→ Exercise aim
Among the lines below, a stretch begins at the one with "Definition optimizeThreadPool o" and ends at the one with "Definition getOptimalCacheSize o". Repeat that stretch exactly, ends included.

→ Data
(* ===== verification/Optimizer.v ===== *)
(** * The performance optimizer

    Models [PerformanceOptimizer]
    ([src/src/performance_optimizer.cpp]): the metrics it keeps, its alerts,
    the values it tunes and its configuration file, whose lines [ConfigFile]
    reads.  The callbacks of alerts, the clock and the number of processors
    are parameters; a callback does not use the optimizer.  Lines written by
    [logOptimization] are not modelled. *)

From S2P Require Import Prelude Numeric ConfigFile DoubleText.

Class OptimizerWorld (W C : Type) := {
  optimizer_now : W → Z * W;
  (** [static_cast<int>(std::thread::hardware_concurrency())], 0 when it is
      not computable *)
  hardware_concurrency : Z;
  call_alert : C → W → W;
}.

Inductive OptimizationStrategy := ADAPTIVE | MANUAL | PROFILE_BASED | ML_BASED.

Record PerformanceMetrics := mk_PerformanceMetrics {
  cpu_usage_percent : double;
  memory_usage_mb : double;
  network_throughput_mbps : double;
  average_response_time_ms : double;
  success_rate_percent : double;
  pm_active_connections : Z;
  pm_queued_requests : Z;
  pm_timestamp : Z;
}.

Record optimizer (C : Type) := mk_optimizer {
  monitoring_enabled_ : bool;
  adaptive_optimization_enabled_ : bool;
  profiling_enabled_ : bool;
  optimizer_strategy_ : OptimizationStrategy;
  metrics_history_ : list PerformanceMetrics;
  last_optimization_ : Z;
  adaptive_thresholds_ : gmap string double;
  performance_alerts_ : gmap string C;
  current_thread_count_ : Z;
  current_max_connections_ : Z;
  current_cache_size_ : Z;
  current_batch_size_ : Z;
}.
Arguments mk_optimizer {C}. Arguments monitoring_enabled_ {C}. Arguments adaptive_optimization_enabled_ {C}.
Arguments profiling_enabled_ {C}. Arguments optimizer_strategy_ {C}. Arguments metrics_history_ {C}.
Arguments last_optimization_ {C}. Arguments adaptive_thresholds_ {C}. Arguments performance_alerts_ {C}.
Arguments current_thread_count_ {C}. Arguments current_max_connections_ {C}. Arguments current_cache_size_ {C}.
Arguments current_batch_size_ {C}.
#[export] Instance eta_optimizer C : Eta (optimizer C) := λ o,
  mk_optimizer (monitoring_enabled_ o) (adaptive_optimization_enabled_ o) (profiling_enabled_ o)
    (optimizer_strategy_ o) (metrics_history_ o) (last_optimization_ o) (adaptive_thresholds_ o)
    (performance_alerts_ o) (current_thread_count_ o) (current_max_connections_ o) (current_cache_size_ o)
    (current_batch_size_ o).

Section Operations.
Context `{OptimizerWorld W C}.
Implicit Types (o : optimizer C) (m : PerformanceMetrics) (w : W) (key : string).

Definition loadDefaultConfig o : optimizer C :=
  o <| adaptive_thresholds_ ::= λ t,
    <["success_rate" := double_of_int 70]> (<["response_time" := double_of_int 5000]>
      (<["memory_usage" := double_of_int 800]> (<["cpu_usage" := double_of_int 80]> t))) |>.
Definition new_optimizer : optimizer C :=
  loadDefaultConfig (mk_optimizer false false false ADAPTIVE [] 0 ∅ ∅ 8 200 10000 1000).

Definition startMonitoring o : optimizer C := o <| monitoring_enabled_ := true |>.
Definition stopMonitoring o : optimizer C := o <| monitoring_enabled_ := false |>.
Definition isMonitoring o : bool := monitoring_enabled_ o.
Definition setOptimizationStrategy (strategy : OptimizationStrategy) o : optimizer C := o <| optimizer_strategy_ := strategy |>.
Definition getOptimizationStrategy o : OptimizationStrategy := optimizer_strategy_ o.
Definition enableAdaptiveOptimization (enable : bool) o : optimizer C := o <| adaptive_optimization_enabled_ := enable |>.
Definition isAdaptiveOptimizationEnabled o : bool := adaptive_optimization_enabled_ o.
Definition setAdaptiveThresholds (thresholds : gmap string double) o : optimizer C := o <| adaptive_thresholds_ := thresholds |>.
Definition startProfiling o : optimizer C := o <| profiling_enabled_ := true |>.
Definition stopProfiling o : optimizer C := o <| profiling_enabled_ := false |>.
Definition isProfiling o : bool := profiling_enabled_ o.

(** The code's placeholders. *)
Definition collectSystemMetrics w : PerformanceMetrics * W :=
  let '(t, w) := optimizer_now w in
  (mk_PerformanceMetrics (double_of_int 25) (double_of_int 512) (double_of_int 100) (double_of_int 150)
     (double_of_int 95) 50 10 t, w).
Definition getCurrentMetrics w : PerformanceMetrics * W := collectSystemMetrics w.
Definition getHistoricalMetrics (count : Z) o : list PerformanceMetrics :=
  match metrics_history_ o with
  | [] => []
  | history =>
    if (count <=? 0)%Z then history
    else drop (Z.to_nat (Z.max 0 (int_of_Z (Z.of_nat (length history)) - count))) history
  end.

(** ** Averages and bottlenecks *)

Definition average (field : PerformanceMetrics → double) o : double :=
  match metrics_history_ o with
  | [] => double_of_int 0
  | history => double_div (foldl (λ sum m, double_add sum (field m)) (double_of_int 0) history)
                 (double_of_int (Z.of_nat (length history)))
  end.
Definition getAverageCPUUsage o : double := average cpu_usage_percent o.
Definition getAverageMemoryUsage o : double := average memory_usage_mb o.
Definition getAverageResponseTime o : double := average average_response_time_ms o.
Definition getAverageSuccessRate o : double := average success_rate_percent o.

(** [latest.field > limit] *)
Definition above (limit : Z) (v : double) : bool := double_lt (double_of_int limit) v.
Definition isCPUBottleneck o : bool :=
  match last (metrics_history_ o) with Some latest => above 80 (cpu_usage_percent latest) | None => false end.
Definition isMemoryBottleneck o : bool :=
  match last (metrics_history_ o) with Some latest => above 800 (memory_usage_mb latest) | None => false end.
Definition isNetworkBottleneck o : bool :=
  match last (metrics_history_ o) with Some latest => above 5000 (average_response_time_ms latest) | None => false end.
Definition isDatabaseBottleneck o : bool :=
  match last (metrics_history_ o) with
  | Some latest => double_lt (success_rate_percent latest) (double_of_int 70)
  | None => false
  end.

Definition isPerformanceDegraded o : bool :=
  match last (metrics_history_ o) with
  | None => false
  | Some latest =>
    if above 80 (cpu_usage_percent latest) then true
    else if above 800 (memory_usage_mb latest) then true
    else if above 5000 (average_response_time_ms latest) then true
    else double_lt (success_rate_percent latest) (double_of_int 70)
  end.
Definition getPerformanceBottleneck o : string :=
  match metrics_history_ o with
  | [] => "Unknown"
  | _ =>
    if isCPUBottleneck o then "CPU" else if isMemoryBottleneck o then "Memory"
    else if isNetworkBottleneck o then "Network" else if isDatabaseBottleneck o then "Database" else "None"
  end.
Definition getOptimizationRecommendations o : list string :=
  (if isCPUBottleneck o then
     ["Reduce thread count"; "Optimize CPU-intensive operations"; "Use more efficient algorithms"] else [])
  ++ (if isMemoryBottleneck o then
        ["Reduce cache size"; "Implement memory pooling"; "Optimize data structures"] else [])
  ++ (if isNetworkBottleneck o then
        ["Reduce connection limits"; "Implement connection pooling"; "Optimize network protocols"] else [])
  ++ (if isDatabaseBottleneck o then
        ["Reduce batch size"; "Optimize database queries"; "Implement database connection pooling"] else []).

(** ** The tuned values *)

(** The [double] it is returned as is exact. *)
Definition calculateOptimalThreadCount : Z := Z.max 2 (Z.min hardware_concurrency 16).
Definition calculateOptimalConnectionLimits o : Z * Z :=
  if isMemoryBottleneck o then (100, 500)%Z else if isNetworkBottleneck o then (50, 200)%Z else (200, 1000)%Z.
Definition calculateOptimalCacheSize o : Z :=
  if isMemoryBottleneck o then 5000%Z
  else if double_lt (getAverageMemoryUsage o) (double_of_int 200) then 20000%Z else 10000%Z.
Definition calculateOptimalBatchSize o : Z :=
  if isDatabaseBottleneck o then 500%Z
  else if double_lt (getAverageResponseTime o) (double_of_int 100) then 2000%Z else 1000%Z.

Definition setOptimalThreadCount o : optimizer C := o <| current_thread_count_ := calculateOptimalThreadCount |>.
Definition setOptimalConnectionLimits o : optimizer C :=
  o <| current_max_connections_ := (calculateOptimalConnectionLimits o).1 |>.
Definition setOptimalCacheSize o : optimizer C := o <| current_cache_size_ := calculateOptimalCacheSize o |>.
Definition setOptimalBatchSize o : optimizer C := o <| current_batch_size_ := calculateOptimalBatchSize o |>.
Definition optimizeThreadPool o : optimizer C := setOptimalThreadCount o.
Definition optimizeConnections o : optimizer C := setOptimalConnectionLimits o.
Definition optimizeCache o : optimizer C := setOptimalCacheSize o.
Definition optimizeDatabase o : optimizer C := setOptimalBatchSize o.
Definition getOptimalThreadCount : Z := calculateOptimalThreadCount.
Definition getOptimalConnectionLimits o : Z * Z := calculateOptimalConnectionLimits o.
Definition getOptimalCacheSize o : Z := calculateOptimalCacheSize o.
Definition getOptimalBatchSize o : Z := calculateOptimalBatchSize o.

Definition optimizeMemoryUsage o : optimizer C := if isMemoryBottleneck o then setOptimalCacheSize o else o.
Definition optimizeCPUUsage o : optimizer C := if isCPUBottleneck o then setOptimalThreadCount o else o.
Definition optimizeNetworkUsage o : optimizer C := if isNetworkBottleneck o then setOptimalConnectionLimits o else o.
Definition optimizeDatabaseUsage o : optimizer C := if isDatabaseBottleneck o then setOptimalBatchSize o else o.

Definition analyzePerformance o : optimizer C :=
  match last (metrics_history_ o) with
  | None => o
  | Some latest =>
    let o := if above 80 (cpu_usage_percent latest) then optimizeCPUUsage o else o in
    let o := if above 800 (memory_usage_mb latest) then optimizeMemoryUsage o else o in
    let o := if above 5000 (average_response_time_ms latest) then optimizeNetworkUsage o else o in
    if double_lt (success_rate_percent latest) (double_of_int 70) then optimizeDatabaseUsage o else o
  end.

(** [updateConfiguration], and the two other strategies, have empty bodies. *)
Definition updateConfiguration o : optimizer C := o.
Definition applyOptimizations o : optimizer C := updateConfiguration o.
Definition profileBasedOptimization o : optimizer C := o.
Definition mlBasedOptimization o : optimizer C := o.
Definition adaptiveOptimization o : optimizer C := applyOptimizations (analyzePerformance o).
Definition optimize o w : optimizer C * W :=
  let o := match optimizer_strategy_ o with
           | ADAPTIVE => adaptiveOptimization o
           | MANUAL => o
           | PROFILE_BASED => profileBasedOptimization o
           | ML_BASED => mlBasedOptimization o
           end in
  let '(t, w) := optimizer_now w in (o <| last_optimization_ := t |>, w).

→ Exercise output
Definition optimizeThreadPool o : optimizer C := setOptimalThreadCount o.
Definition optimizeConnections o : optimizer C := setOptimalConnectionLimits o.
Definition optimizeCache o : optimizer C := setOptimalCacheSize o.
Definition optimizeDatabase o : optimizer C := setOptimalBatchSize o.
Definition getOptimalThreadCount : Z := calculateOptimalThreadCount.
Definition getOptimalConnectionLimits o : Z * Z := calculateOptimalConnectionLimits o.
Definition getOptimalCacheSize o : Z := calculateOptimalCacheSize o.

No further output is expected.